Your task is to copy the stretch of lines in the records below that begins with the line containing "(rr_table _ _ _ R)), <-Hcnt." and ends with the line containing "destruct (publish_pop q", exactly as written, with nothing added.
Top of MATERIAL SUPPLIED
(** C15: a command travels through the queue intact.  On a reachable, ready
    queue that has nothing pending in either direction (other chains may be in
    flight), a valid chain whose descriptors fit is accepted; the device pops
    it and reads the request that the driver wrote; what the device writes and
    completes comes back to the driver under the same identity with the used
    length it gave, and the driver reads the response. *)
Theorem queue_exchange w s chain layout h request response :
  let q := qw_queue w in
  queue_reachable w -> qs_ready (sq_state q) = true -> sq_storage q = Some s ->
  rs_available_count s = 0 -> rs_used_count s = 0 ->
  chain_wf chain -> data_ok h (dc_data chain) -> DriverChain_validation chain = Ok layout ->
  DriverChain_descriptor_count chain <= sq_max_chain_descriptors q ->
  DriverChain_descriptor_count chain <= rs_free_descriptors s ->
  zlen request <= readable_len (dc_data chain) -> zlen response <= writable_len (dc_data chain) ->
  exists h1 q1 id n c q2 h2 q3 n' q4 chain',
    DriverChain_write_device_readable chain 0 request h = (h1, Ok tt) /\
    publish chain q = (q1, Ok {| pc_id := id; pc_notification := n |}) /\
    pop_available q1 = (q2, Ok (Some c)) /\
    SplitSource_read_at (ci_epoch id) h1 (sdc_source c) 0 (zlen request) = Ok request /\
    SplitSink_write_at (ci_epoch id) (sdc_sink c) 0 response h1 = (h2, Ok tt) /\
    complete c (zlen response) q2 = (q3, Ok n') /\
    pop_used q3 = (q4, Ok (Some {| uc_id := id; uc_used := zlen response; uc_chain := chain' |})) /\
    DriverChain_read_device_writable h2 chain' 0 (zlen response) = Ok response /\
    ci_epoch id = sq_current_epoch q2.
Proof.
  intros q Hw Hready Hs Hav Hus Hwf Hdata Hval Hlim Hfree Hreq Hresp.
  destruct (reachable_ok w Hw) as (p & [Q _ _ _]). fold q in Q. rewrite (qr_state _ _ Q) in Hready.
  destruct (rel_storage _ _ Q (qr_ready _ _ Q Hready)) as (s' & Hs' & Hsize & _ & R). rewrite Hs in Hs'. simplify_eq.
  rename s' into s. destruct (descriptor_count_wf _ Hwf) as [Hcnt _].
  pose proof (rg_count _ _ _ _ _ _ (rr_available _ _ _ R)) as Ca. pose proof (rg_count _ _ _ _ _ _ (rr_used _ _ _ R)) as Cu.
  assert (Hpend : aq_pending (qp_queue p) = [])
    by (destruct (aq_pending (qp_queue p)); [done|unfold zlen in Ca; simpl in Ca; lia]).
  assert (Hdone : aq_done (qp_queue p) = [])
    by (destruct (aq_done (qp_queue p)); [done|unfold zlen in Cu; simpl in Cu; lia]).
  pose proof (size_ok_bounds _ (tr_size _ _ _ _ _ _ _ (rr_table _ _ _ R))) as Hsz.
  assert (Hfit : publish_refusal p false chain = None).
  { unfold publish_refusal. rewrite Hready, Hval, Hpend, <-Hsize, <-(tr_weight _ _ _ _ _ _ _ (rr_table _ _ _ R)), <-Hcnt.
    rewrite (qr_limit _ _ Q) in Hlim. cbn [negb]. change (zlen (@nil nat)) with 0. rewrite !(proj2 (Z.ltb_ge _ _)), (proj2 (Z.eqb_neq _ _)) by lia. done. }
  destruct (publish_pop q p chain Q Hready Hwf Hfit Hpend) as (q1 & q2 & i & n & p2 & E1 & E2 & Q2 & Hfly & Hst & Hd2 & Hch).
  assert (Hr2 : qp_ready p2 = true) by by rewrite Hst. rewrite Hdone in Hd2. pose proof (zlen_nonneg response).
  destruct (complete_pop q2 p2 i (dc_data chain) (qp_limit p) (zlen response) Q2 Hr2 Hfly Hch Hd2 ltac:(lia))
    as (q3 & q4 & n' & chain' & E3 & E4 & Hdc). rewrite Hst in E3, E4.
  pose proof (zlen_nonneg request).
  destruct (chain_exchange h chain (token (qp_epoch p) i) (qp_limit p) 0 request 0 response Hdata ltac:(lia) Hreq
    ltac:(lia) Hresp) as (h1 & h2 & X1 & X2 & X3 & X4 & _).
  exists h1, q1, (token (qp_epoch p) i), n, (SplitDeviceChain_new (token (qp_epoch p) i) (dc_data chain) (qp_limit p)),
    q2, h2, q3, n', q4, chain'.
  split_and!; try done; [|by rewrite (qr_epoch _ _ Q2), Hst].
  unfold DriverChain_read_device_writable in *. by rewrite Hdc.
Qed.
Bottom of MATERIAL SUPPLIED
| FINISHED TASK |
  { unfold publish_refusal. rewrite Hready, Hval, Hpend, <-Hsize, <-(tr_weight _ _ _ _ _ _ _ (rr_table _ _ _ R)), <-Hcnt.
    rewrite (qr_limit _ _ Q) in Hlim. cbn [negb]. change (zlen (@nil nat)) with 0. rewrite !(proj2 (Z.ltb_ge _ _)), (proj2 (Z.eqb_neq _ _)) by lia. done. }
  destruct (publish_pop q p chain Q Hready Hwf Hfit Hpend) as (q1 & q2 & i & n & p2 & E1 & E2 & Q2 & Hfly & Hst & Hd2 & Hch).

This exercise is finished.